EXERCISE GOAL
Among the records that follow, find the line with "unfold bindM, retM. pose" and the line with "destruct (duck_prepare HotConn (InsertDefault". Set down those lines and all lines between them exactly, without adding anything.

DATASET
(** A [compare_and_swap] that reports an error, or that the version did not
    match, leaves every stored value as it was, whatever the database does; one
    that reports success stores the new value under that key alone, or nothing
    when the COMMIT failed, whose answer the code drops. *)
Theorem duck_cas_atomic {W : Type} `{DuckDbLaws W} (x : DuckDbWindowStore) (key : WindowKey) (e n : WindowValue)
    (w : W) :
  let '(r, w') := duck_compare_and_swap x key e n w in
  match r with
  | Ok true => wv_version (map_value (committed w) (bound_key key)) = wv_version e /\
      ((forall j, map_value (committed w') j = if decide (j = bound_key key) then n else map_value (committed w) j) \/
       committed w' = committed w)
  | _ => forall j, map_value (committed w') j = map_value (committed w) j
  end.
Proof.
  unfold duck_compare_and_swap. destruct (dd_available x); simpl; [|done].
  unfold bindM, retM. pose proof (begin_outcome HotConn w) as Hb.
  destruct (duck_execute HotConn Begin w) as [[res|err] w1]; destruct Hb as [Ht1 Hs1]; simpl;
    [|unfold committed; by rewrite Hs1, Ht1].
  destruct (prepare_same HotConn (InsertDefault key) w1) as [Ht2 Hs2]. rewrite Hs1 in Hs2.
  destruct (duck_prepare HotConn (InsertDefault key) w1) as [[] w2]; simpl in *; [|by rolled_back w2].
  pose proof (execute_in_transaction HotConn (InsertDefault key) w2 _ Hs2 I) as Hins.
  destruct (duck_execute HotConn (InsertDefault key) w2) as [[res2|err2] w3]; destruct Hins as [Hs3 Htab];
    [|by rolled_back w3].
  assert (Hmap : forall j, map_value (db_table w3) j = map_value (committed w) j).
  { intros j. rewrite (insert_default_view _ _ _ _ _ _ j Htab). congruence. }
  destruct (prepare_same HotConn (UpdateVersion key n (wv_version e)) w3) as [Ht4 Hs4]. rewrite Hs3 in Hs4.
  destruct (duck_prepare HotConn (UpdateVersion _ _ _) w3) as [[] w4]; simpl in *; [|by rolled_back w4].
  rewrite <- Ht4 in Hmap. pose proof (update_and_commit key n (wv_version e) w4 _ Hs4 Hmap) as Hu.
  destruct (duck_execute HotConn (UpdateVersion _ _ _) w4) as [[res5|err5] w5]; [|by rolled_back w5].
  destruct (duck_execute HotConn Commit w5) as [c w6]. destruct (Z.ltb 0 (sr_changed res5)); exact Hu.
Qed.

Lemma duck_cas_atomic_witness :
  let '(r, w') := duck_compare_and_swap sample_duck old_key (mkWindowValue f64_zero 4) (mkWindowValue f64_one 5)
    (sample_world never) in
  r = Ok true /\ wv_version (map_value (sd_table (sample_world never)) old_key) = 4.
Proof.
  pose proof (duck_cas_atomic sample_duck old_key (mkWindowValue f64_zero 4) (mkWindowValue f64_one 5)
    (sample_world never)) as Hc.
  assert (Hr : (duck_compare_and_swap sample_duck old_key (mkWindowValue f64_zero 4) (mkWindowValue f64_one 5)
    (sample_world never)).1 = Ok true) by (vm_compute; reflexivity).
  destruct (duck_compare_and_swap _ _ _ _ _) as [r w']. simpl in Hr. subst r. split; [reflexivity|apply Hc].
Defined.

(** The answer is [true] although nothing was stored. *)
Lemma cas_answers_true_uncommitted :
  let '(r, w') := duck_compare_and_swap sample_duck live_key (mkWindowValue f64_one 1) (mkWindowValue f64_zero 2)
    (sample_world fails_commit) in
  r = Ok true /\ committed w' !! live_key = Some (mkWindowValue f64_one 1).
Proof. vm_compute. split; reflexivity. Qed.

(** The epochs a flush finds. *)
Lemma old_epochs_found {W : Type} `{DuckDbLaws W} (cutoff : Z) (w : W) :
  db_reliable w -> db_saved w = None ->
  exists es res w',
    duck_execute FlushConn (OldEpochs cutoff) w = (Ok res, w') /\
    map (fun row => value_uint64 (value_at row 0)) (sr_rows res) = es /\ NoDup es /\
    (forall e, e ∈ es <-> e < cutoff /\ exists k v, db_table w !! k = Some v /\ wk_epoch k = e) /\
    db_reliable w' /\ db_saved w' = None /\ db_table w' = db_table w /\
    (forall p, db_files w' !! p = db_files w !! p).
Proof.
  intros Hrel Hs. pose proof (law_execute FlushConn (OldEpochs cutoff) w Hs) as Hlaw.
  destruct (duck_execute FlushConn (OldEpochs cutoff) w) as [[res|err] w'];
    [|by destruct Hlaw as (Hr & _); destruct (Hr Hrel)].
  destruct Hlaw as (Hr & Hf & (es & Hes & Hnd & Hin) & Htab & _). destruct (Hr Hrel) as [_ Hrel'].
  unfold db_visible in Hin. rewrite Hs in Hin. simpl in Hin.
  simpl in Htab. injection Htab as Ht Hs' _. exists es, res, w'. rewrite Hes, map_map. simpl.
  split_and!; [done|apply map_id|done|done|done|congruence|done|]. intros p. by apply Hf.
Qed.

(** On a database that does not fail, a flush moves every row older than
    the retention to the file of its epoch and leaves the other rows, and the
    files of other epochs, alone; before the retention has passed it does nothing. *)
Theorem flush_old_epochs_archives {W : Type} `{DuckDbLaws W} (x : DuckDbWindowStore) (w : W)
    (Hav : dd_available x = true) (Hrel : db_reliable w) (Hsv : db_saved w = None)
    (Hpos : forall k v, db_table w !! k = Some v -> 0 <= wk_epoch k) :
  let dir := parquet_archive_dir (dd_config x) in
  let w' := (flush_old_epochs x w).2 in
  match flush_cutoff (dd_config x) (system_now w).1 with
  | None => db_table w' = db_table w /\ db_files w' = db_files w
  | Some cutoff =>
      (forall k, db_table w' !! k = if decide (wk_epoch k < cutoff) then None else db_table w !! k) /\
      (forall k v, db_table w !! k = Some v -> wk_epoch k < cutoff ->
        archived dir (wk_epoch k) (db_table w) (db_files w')) /\
      (forall p, (forall e, 0 <= e < cutoff -> p <> parquet_path dir e) -> db_files w' !! p = db_files w !! p)
  end.
Proof.
  unfold flush_old_epochs, bindM, retM. rewrite Hav. cbn [negb].
  destruct (law_system_now w) as (Ht1 & Hs1 & Hf1 & Hr1). destruct (system_now w) as [now w1]. simpl in *.
  destruct (flush_cutoff (dd_config x) now) as [cutoff|]; [|done].
  destruct (law_connect FlushConn w1) as [(Ht2 & Hs2 & Hf2 & Hr2) Hc].
  rewrite (surjective_pairing (duck_connect FlushConn w1)), (Hc (Hr1 Hrel)). cbn [negb].
  destruct (duck_connect FlushConn w1) as [ok w2]. simpl in *.
  destruct (old_epochs_found cutoff w2 (Hr2 (Hr1 Hrel)) (eq_trans Hs2 (eq_trans Hs1 Hsv)))
    as (es & res & w3 & -> & -> & Hnd & Hin & Hrel3 & Hs3 & Ht3 & Hf3).
  rewrite Ht2, Ht1 in Hin, Ht3. rewrite Hf2, Hf1 in Hf3.
  assert (Hes : Forall (fun e => 0 <= e) es).
  { apply Forall_forall. intros e He. apply Hin in He as [_ (k & v & Hk & <-)]. by apply (Hpos k v). }
  destruct (archive_epochs_spec (parquet_archive_dir (dd_config x)) es w3 Hrel3 Hs3 Hnd Hes) as (_ & Ht4 & Ha4 & Hf4).
  split_and!.
  - intros k. rewrite Ht4, Ht3. destruct (decide (wk_epoch k ∈ es)) as [Hi|Hi], (decide (wk_epoch k < cutoff)) as [Hlt|Hlt];
      try done; rewrite Hin in Hi.
    + by destruct Hi.
    + destruct (db_table w !! k) as [v|] eqn:Hk; [|done]. destruct Hi. eauto.
  - intros k v Hk Hlt. rewrite <- Ht3. apply Ha4, Hin. eauto.
  - intros p Hp. rewrite <- Hf3. apply Hf4. intros e He. apply Hp. rewrite Forall_forall in Hes.
    split; [by apply Hes|]. by apply Hin in He as [? _].
Qed.

Lemma flush_old_epochs_archives_witness :
  let w' := (flush_old_epochs sample_duck (sample_world never)).2 in
  sd_table w' !! old_key = None /\ sd_table w' !! live_key = Some (mkWindowValue f64_one 1).
Proof.
  pose proof (flush_old_epochs_archives sample_duck (sample_world never) eq_refl (fun _ => eq_refl) eq_refl) as Hf.
  destruct Hf as (Ht & _).
  - intros k v Hk. simpl in Hk. apply lookup_insert_Some in Hk as [[<- _]|[_ Hk]]; [done|].
    apply lookup_singleton_Some in Hk as [<- _]. done.
  - split; [refine (eq_trans (Ht old_key) _)|refine (eq_trans (Ht live_key) _)]; vm_compute; reflexivity.
Defined.

(** The cold part of a range query changes nothing. *)
Lemma cold_sum_reads {W : Type} `{DuckDbLaws W} (dir tenant entity window : string) (lo hi : Z) (w : W) :
  db_reliable w -> db_saved w = None ->
  let '(cold, w') := cold_sum dir tenant entity window lo hi w in
  (dir = "" -> cold = f64_zero) /\ db_table w' = db_table w /\ db_saved w' = None /\ db_reliable w'.
Proof.
  intros Hrel Hs. unfold cold_sum. destruct dir as [|c dir]; simpl; [done|]. unfold bindM, retM.
  destruct (law_has_parquet (String c dir) w) as (Ht1 & Hs1 & _ & Hr1).
  destruct (has_parquet (String c dir) w) as [[] w1]; simpl in *; [|split_and!; auto; congruence].
  rewrite Hs in Hs1.
  destruct (execute_reliable QueryConn (SumCold (String c dir) tenant entity window lo hi) w1 (Hr1 Hrel) I)
    as (res & w2 & -> & Hr2 & _ & Htab).
  simpl in Htab. injection Htab as Ht2 Hs2 _. split_and!; [done|congruence..|done].
Qed.

(** A range query on a database that does not fail answers the sum, in some
    order, of the aggregates of the stored rows of that tenant, entity and window
    whose epoch lies in the closed range, plus the sum over the archive, which is
    zero when no archive is configured; it changes no row. *)
Theorem duck_query_range_sums {W : Type} `{DuckDbLaws W} (x : DuckDbWindowStore) (tenant entity window : string)
    (lo hi : Z) (w : W) (Hav : dd_available x = true) (Hrel : db_reliable w) (Hsv : db_saved w = None) :
  let '(r, w') := duck_query_range x tenant entity window lo hi w in
  db_table w' = db_table w /\
  exists warm cold, r = Ok (f64_add warm cold) /\
    float_sum (map (fun kv => wv_aggregate kv.2)
      (filter (fun kv => in_range (c_str tenant) (c_str entity) (c_str window) lo hi kv.1) (map_to_list (db_table w)))) warm /\
    (parquet_archive_dir (dd_config x) = "" -> cold = f64_zero).
Proof.
  unfold duck_query_range, bindM, retM. rewrite Hav. cbn [negb].
  set (stmt := SumWarm tenant entity window lo hi).
  destruct (prepare_reliable QueryConn stmt w Hrel) as (w1 & -> & Hrel1 & Ht1 & Hs1). cbn [negb]. rewrite Hsv in Hs1.
  destruct (execute_reliable QueryConn stmt w1 Hrel1 I) as (res & w2 & -> & Hrel2 & (warm & Hrows & Hsum) & Htab).
  unfold db_visible in Hsum. rewrite Hs1, Ht1 in Hsum. simpl in Hsum, Htab. injection Htab as Ht2 Hs2 _. rewrite Hs1 in Hs2.
  pose proof (cold_sum_reads (parquet_archive_dir (dd_config x)) tenant entity window lo hi w2 Hrel2 Hs2) as Hcold.
  destruct (cold_sum _ _ _ _ _ _ w2) as [cold w3]. destruct Hcold as (Hz & Ht3 & _).
  split; [congruence|]. exists warm, cold. unfold first_double. rewrite Hrows. by simpl.
Qed.

(** Windows 0 to 8, without an archive. *)
Definition sample_duck_plain : DuckDbWindowStore :=
  mkDuckDbStore (mkDuckDbConfig "state.duckdb" "" 0 60000 3) true false.

Lemma duck_query_range_sums_witness :
  (duck_query_range sample_duck_plain "acme" "bob" "w" 0 8 (sample_world never)).1 = Ok f64_one.
Proof.
  pose proof (duck_query_range_sums sample_duck_plain "acme" "bob" "w" 0 8 (sample_world never) eq_refl
    (fun _ => eq_refl) eq_refl) as Hq.
  assert (Hr : (duck_query_range sample_duck_plain "acme" "bob" "w" 0 8 (sample_world never)).1 = Ok f64_one)
    by (vm_compute; reflexivity).
  destruct (duck_query_range _ _ _ _ _ _ _) as [r w']. destruct Hq as [_ (warm & cold & -> & _)]. exact Hr.
Defined.

(** A failed COPY does not keep the rows: the DELETE follows all the same. *)
Lemma failed_copy_loses_rows :
  let w' := (flush_old_epochs sample_duck (sample_world fails_copy)).2 in
  sd_table w' !! old_key = None /\ sd_files w' = ∅.
Proof. vm_compute. split; reflexivity. Qed.

(** A row that arrives for an archived epoch replaces the file of that epoch at
    the next flush: the rows archived before are gone. *)
Definition late_key : WindowKey := mkWindowKey "acme" "eve" "w" 2.

Lemma archive_overwrites :
  let w1 := (flush_old_epochs sample_duck (sample_world never)).2 in
  let w2 := (upsert_batch sample_duck [(late_key, mkWindowValue f64_one 1)] w1).2 in
  let w3 := (flush_old_epochs sample_duck w2).2 in
  option_map (map fst) (sd_files w1 !! parquet_path "/a" 2) = Some [old_key] /\
  option_map (map fst) (sd_files w3 !! parquet_path "/a" 2) = Some [late_key] /\
  sd_table w3 !! old_key = None.
Proof. vm_compute. split_and!; reflexivity. Qed.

WRITTEN ANSWER
  unfold bindM, retM. pose proof (begin_outcome HotConn w) as Hb.
  destruct (duck_execute HotConn Begin w) as [[res|err] w1]; destruct Hb as [Ht1 Hs1]; simpl;
    [|unfold committed; by rewrite Hs1, Ht1].
  destruct (prepare_same HotConn (InsertDefault key) w1) as [Ht2 Hs2]. rewrite Hs1 in Hs2.
  destruct (duck_prepare HotConn (InsertDefault key) w1) as [[] w2]; simpl in *; [|by rolled_back w2].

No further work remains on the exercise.